(Saved entries)
______________________________
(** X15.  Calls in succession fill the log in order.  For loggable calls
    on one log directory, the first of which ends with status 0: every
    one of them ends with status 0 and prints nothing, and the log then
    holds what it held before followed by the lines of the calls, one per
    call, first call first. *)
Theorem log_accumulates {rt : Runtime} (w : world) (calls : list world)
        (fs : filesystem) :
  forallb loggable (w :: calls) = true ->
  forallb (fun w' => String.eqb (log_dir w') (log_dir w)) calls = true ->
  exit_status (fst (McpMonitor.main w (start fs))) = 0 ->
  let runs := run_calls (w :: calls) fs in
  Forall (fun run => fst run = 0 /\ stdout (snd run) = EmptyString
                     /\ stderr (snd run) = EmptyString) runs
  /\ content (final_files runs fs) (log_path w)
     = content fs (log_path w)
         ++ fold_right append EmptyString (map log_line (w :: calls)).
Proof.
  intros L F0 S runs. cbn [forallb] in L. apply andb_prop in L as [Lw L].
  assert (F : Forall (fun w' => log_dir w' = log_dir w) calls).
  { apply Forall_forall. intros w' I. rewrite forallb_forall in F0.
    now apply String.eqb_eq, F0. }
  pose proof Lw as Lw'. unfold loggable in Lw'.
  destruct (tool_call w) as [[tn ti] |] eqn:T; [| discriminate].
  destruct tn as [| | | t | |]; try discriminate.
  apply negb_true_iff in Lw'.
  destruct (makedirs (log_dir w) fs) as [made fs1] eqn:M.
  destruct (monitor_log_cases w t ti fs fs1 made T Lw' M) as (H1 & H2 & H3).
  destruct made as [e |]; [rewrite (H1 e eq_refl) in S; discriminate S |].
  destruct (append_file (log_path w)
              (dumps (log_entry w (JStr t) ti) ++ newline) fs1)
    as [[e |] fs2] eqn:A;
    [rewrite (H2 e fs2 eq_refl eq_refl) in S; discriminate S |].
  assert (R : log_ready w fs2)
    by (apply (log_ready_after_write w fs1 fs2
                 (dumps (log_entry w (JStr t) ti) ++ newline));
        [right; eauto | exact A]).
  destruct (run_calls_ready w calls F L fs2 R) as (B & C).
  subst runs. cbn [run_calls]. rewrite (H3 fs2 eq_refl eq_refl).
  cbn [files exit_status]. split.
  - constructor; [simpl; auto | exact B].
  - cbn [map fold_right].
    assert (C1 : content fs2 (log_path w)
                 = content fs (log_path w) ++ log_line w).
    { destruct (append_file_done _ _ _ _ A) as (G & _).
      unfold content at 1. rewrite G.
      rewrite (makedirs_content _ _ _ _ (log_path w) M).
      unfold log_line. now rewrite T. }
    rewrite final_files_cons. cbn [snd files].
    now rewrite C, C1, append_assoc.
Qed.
______________________________
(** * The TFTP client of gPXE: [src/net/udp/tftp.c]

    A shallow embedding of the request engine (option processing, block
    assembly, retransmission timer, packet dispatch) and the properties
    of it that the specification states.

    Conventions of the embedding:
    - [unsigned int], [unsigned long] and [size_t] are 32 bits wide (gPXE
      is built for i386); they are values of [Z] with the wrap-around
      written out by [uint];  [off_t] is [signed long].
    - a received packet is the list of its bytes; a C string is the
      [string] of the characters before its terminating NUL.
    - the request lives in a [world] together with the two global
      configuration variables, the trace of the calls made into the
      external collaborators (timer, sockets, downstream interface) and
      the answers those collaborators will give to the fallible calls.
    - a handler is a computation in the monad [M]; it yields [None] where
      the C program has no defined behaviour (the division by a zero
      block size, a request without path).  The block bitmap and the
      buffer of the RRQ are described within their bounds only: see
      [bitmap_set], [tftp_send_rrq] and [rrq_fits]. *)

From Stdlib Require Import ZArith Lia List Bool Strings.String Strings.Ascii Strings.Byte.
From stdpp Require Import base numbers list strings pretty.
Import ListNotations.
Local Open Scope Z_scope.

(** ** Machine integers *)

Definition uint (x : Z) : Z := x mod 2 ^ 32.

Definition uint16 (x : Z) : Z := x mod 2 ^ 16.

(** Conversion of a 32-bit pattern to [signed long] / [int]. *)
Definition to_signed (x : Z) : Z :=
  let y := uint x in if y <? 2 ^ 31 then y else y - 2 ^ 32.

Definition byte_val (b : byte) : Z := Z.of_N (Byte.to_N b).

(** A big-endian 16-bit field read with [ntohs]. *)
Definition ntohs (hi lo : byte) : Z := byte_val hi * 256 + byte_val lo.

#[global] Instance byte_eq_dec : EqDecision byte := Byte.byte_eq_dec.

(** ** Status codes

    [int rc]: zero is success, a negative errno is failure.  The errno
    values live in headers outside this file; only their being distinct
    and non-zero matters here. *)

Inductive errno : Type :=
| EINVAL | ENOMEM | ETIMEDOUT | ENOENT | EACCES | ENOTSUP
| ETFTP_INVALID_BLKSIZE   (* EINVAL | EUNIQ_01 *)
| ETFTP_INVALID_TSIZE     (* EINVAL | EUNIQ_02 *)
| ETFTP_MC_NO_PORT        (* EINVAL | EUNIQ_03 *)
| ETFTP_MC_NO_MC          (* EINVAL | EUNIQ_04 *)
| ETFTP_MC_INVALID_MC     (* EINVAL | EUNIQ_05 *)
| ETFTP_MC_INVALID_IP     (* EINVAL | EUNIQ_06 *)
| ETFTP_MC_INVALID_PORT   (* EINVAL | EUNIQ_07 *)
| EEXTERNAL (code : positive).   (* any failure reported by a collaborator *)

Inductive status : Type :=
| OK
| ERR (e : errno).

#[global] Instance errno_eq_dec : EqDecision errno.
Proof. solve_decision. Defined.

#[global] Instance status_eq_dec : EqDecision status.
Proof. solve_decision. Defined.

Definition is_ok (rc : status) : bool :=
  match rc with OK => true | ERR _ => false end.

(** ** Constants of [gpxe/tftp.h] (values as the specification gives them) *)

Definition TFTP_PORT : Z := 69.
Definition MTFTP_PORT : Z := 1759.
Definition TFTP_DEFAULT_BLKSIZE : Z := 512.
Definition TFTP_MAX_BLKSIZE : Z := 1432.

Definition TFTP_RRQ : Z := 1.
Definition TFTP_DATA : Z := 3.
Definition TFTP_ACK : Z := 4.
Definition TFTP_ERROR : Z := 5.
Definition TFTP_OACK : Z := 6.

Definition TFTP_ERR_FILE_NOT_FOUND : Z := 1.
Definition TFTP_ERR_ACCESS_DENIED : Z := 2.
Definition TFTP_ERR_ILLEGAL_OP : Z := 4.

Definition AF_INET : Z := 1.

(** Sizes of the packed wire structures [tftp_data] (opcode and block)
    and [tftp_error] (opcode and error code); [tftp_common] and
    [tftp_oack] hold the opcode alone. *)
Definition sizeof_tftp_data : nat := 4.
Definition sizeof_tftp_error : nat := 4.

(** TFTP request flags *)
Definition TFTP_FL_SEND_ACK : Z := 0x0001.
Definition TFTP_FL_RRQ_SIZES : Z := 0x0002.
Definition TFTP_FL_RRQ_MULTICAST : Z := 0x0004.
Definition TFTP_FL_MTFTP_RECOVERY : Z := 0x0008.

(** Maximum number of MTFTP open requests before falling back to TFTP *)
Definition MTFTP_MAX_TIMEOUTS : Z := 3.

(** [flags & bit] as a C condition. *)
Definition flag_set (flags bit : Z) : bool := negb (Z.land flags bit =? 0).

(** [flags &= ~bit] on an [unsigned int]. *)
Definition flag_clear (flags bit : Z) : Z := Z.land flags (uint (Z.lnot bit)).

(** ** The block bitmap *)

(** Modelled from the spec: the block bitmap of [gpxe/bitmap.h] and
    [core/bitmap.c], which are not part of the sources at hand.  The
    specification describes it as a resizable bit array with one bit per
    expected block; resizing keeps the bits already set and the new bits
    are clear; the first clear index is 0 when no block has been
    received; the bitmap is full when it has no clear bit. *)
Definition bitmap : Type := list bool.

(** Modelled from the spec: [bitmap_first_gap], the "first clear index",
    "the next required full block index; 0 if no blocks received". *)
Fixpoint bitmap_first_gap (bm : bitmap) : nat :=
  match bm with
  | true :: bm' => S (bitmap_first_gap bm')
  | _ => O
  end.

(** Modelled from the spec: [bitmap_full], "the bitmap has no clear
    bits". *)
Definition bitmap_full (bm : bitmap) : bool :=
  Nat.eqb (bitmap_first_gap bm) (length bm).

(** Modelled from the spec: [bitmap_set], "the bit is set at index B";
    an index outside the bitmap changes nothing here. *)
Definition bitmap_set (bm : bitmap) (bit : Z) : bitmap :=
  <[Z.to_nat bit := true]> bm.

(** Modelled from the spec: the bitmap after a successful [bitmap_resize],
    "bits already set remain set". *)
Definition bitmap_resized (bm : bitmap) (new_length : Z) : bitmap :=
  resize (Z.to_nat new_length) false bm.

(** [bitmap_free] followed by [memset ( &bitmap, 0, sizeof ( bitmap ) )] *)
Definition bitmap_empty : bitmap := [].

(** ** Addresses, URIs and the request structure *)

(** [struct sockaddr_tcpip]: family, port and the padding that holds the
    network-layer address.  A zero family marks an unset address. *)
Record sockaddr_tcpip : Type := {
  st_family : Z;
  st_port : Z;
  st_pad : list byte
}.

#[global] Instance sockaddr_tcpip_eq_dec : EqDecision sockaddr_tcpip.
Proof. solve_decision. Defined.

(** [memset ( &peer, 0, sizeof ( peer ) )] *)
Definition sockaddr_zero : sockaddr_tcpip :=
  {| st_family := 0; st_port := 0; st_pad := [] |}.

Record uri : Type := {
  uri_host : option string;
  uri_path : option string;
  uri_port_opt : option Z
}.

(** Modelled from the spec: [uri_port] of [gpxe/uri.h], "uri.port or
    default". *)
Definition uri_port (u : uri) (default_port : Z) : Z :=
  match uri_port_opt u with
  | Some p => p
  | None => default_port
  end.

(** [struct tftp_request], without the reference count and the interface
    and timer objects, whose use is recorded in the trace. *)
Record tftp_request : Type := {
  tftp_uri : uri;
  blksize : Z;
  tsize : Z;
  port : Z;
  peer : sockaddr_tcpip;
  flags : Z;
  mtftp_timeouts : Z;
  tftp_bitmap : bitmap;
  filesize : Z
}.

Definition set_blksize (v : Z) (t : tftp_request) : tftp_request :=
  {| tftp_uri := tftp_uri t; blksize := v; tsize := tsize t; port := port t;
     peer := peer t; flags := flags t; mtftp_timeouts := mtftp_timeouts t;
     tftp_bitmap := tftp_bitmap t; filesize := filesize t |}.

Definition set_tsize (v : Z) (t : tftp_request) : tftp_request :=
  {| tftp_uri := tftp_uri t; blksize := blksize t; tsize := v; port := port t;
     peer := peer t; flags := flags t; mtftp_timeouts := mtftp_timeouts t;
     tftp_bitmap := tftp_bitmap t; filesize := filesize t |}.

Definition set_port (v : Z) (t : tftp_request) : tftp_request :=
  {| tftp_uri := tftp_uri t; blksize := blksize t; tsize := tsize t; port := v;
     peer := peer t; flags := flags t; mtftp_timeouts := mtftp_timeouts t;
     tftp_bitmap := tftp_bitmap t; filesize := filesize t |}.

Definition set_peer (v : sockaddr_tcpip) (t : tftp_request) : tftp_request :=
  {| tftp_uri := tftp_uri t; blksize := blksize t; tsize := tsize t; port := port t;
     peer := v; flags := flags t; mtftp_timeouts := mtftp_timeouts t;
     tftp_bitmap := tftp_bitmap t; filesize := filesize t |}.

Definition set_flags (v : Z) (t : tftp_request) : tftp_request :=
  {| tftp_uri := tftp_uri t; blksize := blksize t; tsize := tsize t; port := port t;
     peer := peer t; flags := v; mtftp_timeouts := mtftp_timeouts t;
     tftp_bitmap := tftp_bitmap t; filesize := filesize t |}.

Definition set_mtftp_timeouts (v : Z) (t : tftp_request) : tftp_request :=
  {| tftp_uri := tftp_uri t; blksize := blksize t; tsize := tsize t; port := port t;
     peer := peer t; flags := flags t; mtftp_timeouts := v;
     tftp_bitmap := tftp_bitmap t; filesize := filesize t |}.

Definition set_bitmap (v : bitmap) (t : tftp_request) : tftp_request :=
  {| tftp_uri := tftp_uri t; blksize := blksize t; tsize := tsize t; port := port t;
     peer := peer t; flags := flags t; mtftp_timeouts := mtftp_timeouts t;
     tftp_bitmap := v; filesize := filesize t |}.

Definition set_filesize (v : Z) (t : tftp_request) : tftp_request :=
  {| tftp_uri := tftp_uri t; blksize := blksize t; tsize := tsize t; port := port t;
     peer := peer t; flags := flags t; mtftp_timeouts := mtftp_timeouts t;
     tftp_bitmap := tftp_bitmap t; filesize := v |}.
______________________________
What the exercise asks -
Going back to the entries above, set down exactly the lines that begin at the one with "uri_port_opt : option Z" and end at the one with "Definition set_mtftp_timeouts (v", both included, and nothing else.

Exercise response -
  uri_port_opt : option Z
}.

(** Modelled from the spec: [uri_port] of [gpxe/uri.h], "uri.port or
    default". *)
Definition uri_port (u : uri) (default_port : Z) : Z :=
  match uri_port_opt u with
  | Some p => p
  | None => default_port
  end.

(** [struct tftp_request], without the reference count and the interface
    and timer objects, whose use is recorded in the trace. *)
Record tftp_request : Type := {
  tftp_uri : uri;
  blksize : Z;
  tsize : Z;
  port : Z;
  peer : sockaddr_tcpip;
  flags : Z;
  mtftp_timeouts : Z;
  tftp_bitmap : bitmap;
  filesize : Z
}.

Definition set_blksize (v : Z) (t : tftp_request) : tftp_request :=
  {| tftp_uri := tftp_uri t; blksize := v; tsize := tsize t; port := port t;
     peer := peer t; flags := flags t; mtftp_timeouts := mtftp_timeouts t;
     tftp_bitmap := tftp_bitmap t; filesize := filesize t |}.

Definition set_tsize (v : Z) (t : tftp_request) : tftp_request :=
  {| tftp_uri := tftp_uri t; blksize := blksize t; tsize := v; port := port t;
     peer := peer t; flags := flags t; mtftp_timeouts := mtftp_timeouts t;
     tftp_bitmap := tftp_bitmap t; filesize := filesize t |}.

Definition set_port (v : Z) (t : tftp_request) : tftp_request :=
  {| tftp_uri := tftp_uri t; blksize := blksize t; tsize := tsize t; port := v;
     peer := peer t; flags := flags t; mtftp_timeouts := mtftp_timeouts t;
     tftp_bitmap := tftp_bitmap t; filesize := filesize t |}.

Definition set_peer (v : sockaddr_tcpip) (t : tftp_request) : tftp_request :=
  {| tftp_uri := tftp_uri t; blksize := blksize t; tsize := tsize t; port := port t;
     peer := v; flags := flags t; mtftp_timeouts := mtftp_timeouts t;
     tftp_bitmap := tftp_bitmap t; filesize := filesize t |}.

Definition set_flags (v : Z) (t : tftp_request) : tftp_request :=
  {| tftp_uri := tftp_uri t; blksize := blksize t; tsize := tsize t; port := port t;
     peer := peer t; flags := v; mtftp_timeouts := mtftp_timeouts t;
     tftp_bitmap := tftp_bitmap t; filesize := filesize t |}.

Definition set_mtftp_timeouts (v : Z) (t : tftp_request) : tftp_request :=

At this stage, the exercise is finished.